I was once taught that government exists to serve and protect its citizens. But it’s never been that simple when the citizens are black. Is it even credible to think the CIA would have stood aside and allowed foreign agents to pump deadly drugs into a white community? No. But we’re talking about a black community, so the allegation is at least that.
After all, when the choice is between expedience and the civil and human rights of black people, it’s not exactly unprecedented for the feds to sell us out. I’m reminded of the infamous Tuskegee Experiment, where the government allowed 412 African-American men to go 40 years without telling them that they had syphilis in order to determine if the effects of the disease varied according to race.
Ultimately, there’s not a dime’s worth of difference between what they did then and what they are alleged to have done now. Each makes the same damnable statement: that the government considers us expendable and our lives worth less.

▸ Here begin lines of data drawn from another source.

(** A second vote of the same user on the same approval changes nothing: if
    the call succeeds at all it is the replay of the first. *)
Theorem second_vote_changes_nothing req w res w'
  (Hlaws : lawful fi pd) (Hok : RecordSignoff fi pd req w = (inr res, w'))
  (Hvoted : (sg_InstanceID req, sg_ActorUserID req) ∈ vote_key <$> approval_signoffs (w_db w)) :
  res = empty_result /\ exists evs, w_db w' = append_events evs (w_db w).
Proof.
  destruct Hlaws as [Hf Hp]. apply (RecordSignoff_ok fi pd Hf Hp) in Hok as [_ [Hr|Hr]]; [|done].
  exfalso. destruct Hr as (row & a & v & evs & db2 & (_ & _ & _ & _ & _ & _ & Hins & V1 & _ &
    V3 & _) & _). destruct Hins as (_ & Hfresh & _).
  apply list_elem_of_fmap in Hvoted as (x & E & Hx). apply Hfresh in Hx as [_ Hx]. apply Hx.
  unfold vote_key in E. by rewrite V1, V3.
Qed.

End votes.


(** A stage that does have eligible actors, as the tables allow: two of them
    must approve, Bob does, and then calls again. *)
Definition all_of_stage : list Stage := [demo_route_stage 1 "review" QuorumAllOf None].

Definition with_eligible (ids : list string) (s : StageInstance) : StageInstance :=
  mkStageInstance (si_ID s) (si_ApprovalInstanceID s) (si_StageOrder s) (si_NameSnapshot s)
    (si_RequiredRoleSnapshot s) (si_RequiredCapabilitySnapshot s) (si_AreaCodeSnapshot s)
    (si_QuorumSnapshot s) (si_QuorumMSnapshot s) (si_OnEligibilityDriftSnapshot s) ids
    (si_EffectiveDenominator s) (si_Status s) (si_OpenedAt s) (si_CompletedAt s) (si_SkipReason s).

Definition w_pending : World :=
  let w := run_calls [CallSubmit (submit_req "doc-1")] (demo_world (demo_db all_of_stage)) in
  run_calls [CallSignoff (signoff_req "uuid-0" "bob" "approve")]
    (w_set_db (set_stage_instances
       (with_eligible ["bob"; "eva"] <$> approval_stage_instances (w_db w)) (w_db w)) w).

Definition bob_again := RecordSignoff (Some noopFreezeInvoker) None
  (signoff_req "uuid-0" "bob" "approve") w_pending.

Lemma second_vote_changes_nothing_witness :
  empty_result = empty_result /\
  exists evs, w_db (snd bob_again) = append_events evs (w_db w_pending).
Proof.
  apply (second_vote_changes_nothing (Some noopFreezeInvoker) None
           (signoff_req "uuid-0" "bob" "approve") w_pending empty_result (snd bob_again)).
  - apply demo_lawful.
  - vm_compute. reflexivity.
  - vm_compute. left.
Defined.

(** ** The quorum of a submitted stage *)

(** Every stage a submission creates has an empty set of eligible actors. *)
Lemma submitted_stages_have_no_eligible_actors id now first ids l s :
  s ∈ pure_stages id now first ids l -> si_EligibleActorIDs s = [].
Proof.
  revert first ids. induction l as [|st l IH]; intros first [|i ids]; simpl;
    try (by intros ?%not_elem_of_nil).
  intros [->|Hs]%elem_of_cons; [done|by eapply IH].
Qed.

(** A stage whose quorum needs at least two approvals of several actors. *)
Definition needs_several (s : StageInstance) : bool :=
  match si_QuorumSnapshot s, si_QuorumMSnapshot s with
  | QuorumMofN, Some m => 2 <=? m
  | _, _ => false
  end.

(** C5 The first vote always decides a stage created by a submission: no
    eligible actors are stored and the denominator falls back to 1. So an
    all_of stage is approved by a single approval, and an m_of_n stage with m
    at least 2 can never be approved: its first vote rejects it, even when that
    vote is an approval. *)
Theorem first_vote_decides_submitted_stage id now first ids stages s v
  (Hstages : Forall stage_quorum_ok stages)
  (Hknown : Forall (fun st => quorum_text_ok (st_Quorum st) = true) stages)
  (Hs : s ∈ pure_stages id now first ids stages) (Hv : signoff_ok v) :
  decision_outcome s [v] =
    if decided DecisionApprove v && negb (needs_several s)
    then QuorumApprovedStage else QuorumRejectedStage.
Proof.
  apply submitted_stages_have_no_eligible_actors in Hs as He.
  apply pure_stages_fields in Hs as (_ & _ & st & Hst & Q1 & Q2).
  rewrite Forall_forall in Hstages, Hknown. specialize (Hstages st Hst). specialize (Hknown st Hst).
  unfold stage_quorum_ok in Hstages. rewrite <- Q1, <- Q2 in Hstages. rewrite <- Q1 in Hknown.
  unfold decision_outcome, splitSignoffs, EvaluateQuorum, decision_denominator,
    ComputeEffectiveDenominator, count_signoffs, needs_several, Zlength, decided. rewrite He. simpl.
  rewrite !bfilter_cons.
  destruct (so_decided _ Hv) as [-> | ->]; simpl;
    destruct (si_QuorumSnapshot s); try done; destruct (si_QuorumMSnapshot s) as [m|]; try done; simpl;
    repeat match goal with
    | |- context [?a <=? ?b] => destruct (Z.leb_spec a b)
    | |- context [?a <? ?b] => destruct (Z.ltb_spec a b)
    end; simpl; lia || done.
Qed.

Definition demo_vote : Signoff :=
  mkSignoff "v" "i" "s" "bob" "acme" DecisionApprove "" 5 "password" (Some "{}") (sha256_hex "").

Lemma first_vote_decides_submitted_stage_witness :
  let s := new_stage "i" "s" true 1 (demo_route_stage 1 "review" QuorumMofN (Some 2)) in
  decision_outcome s [demo_vote] =
    if decided DecisionApprove demo_vote && negb (needs_several s)
    then QuorumApprovedStage else QuorumRejectedStage.
Proof.
  apply (first_vote_decides_submitted_stage "i" 1 true ["s"] m_of_n_stage).
  - constructor; [unfold stage_quorum_ok; simpl; lia|constructor].
  - repeat constructor.
  - by left.
  - split; simpl; try done. by left.
Defined.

I think of Ronald Reagan and Oliver North singing hosannas to their beloved contras while the contras were allegedly poisoning places and people I love, and it makes me sick.
As a result of the Mercury News series, black leaders have made predictable demands. Before long, government officials will probably make predictable promises.
But I can’t muster much interest because I can’t get past this feeling that sits in my throat like a stone. I think of lives smoked up in crack pipes and I hear all those angry brothers decrying a conspiracy to destroy them.
I’ve never put stock in that. “Conspiracy” implies proactivity, an organized and concerted strategy.
Instead, I’ve long believed America practices what I call malevolent neglect. That is, less an active crusade to destroy black folk than a willingness to allow it to happen. Yet the distinction has come to mean less to me than it once did, because we’re talking about divergent roads that lead to the same destination, the same destruction.
In a better world, I could laugh off Gary Webb’s charges with a single emphatic reply: This country doesn’t do such things.
But I can’t laugh, I can only hope, because God help us, this country does.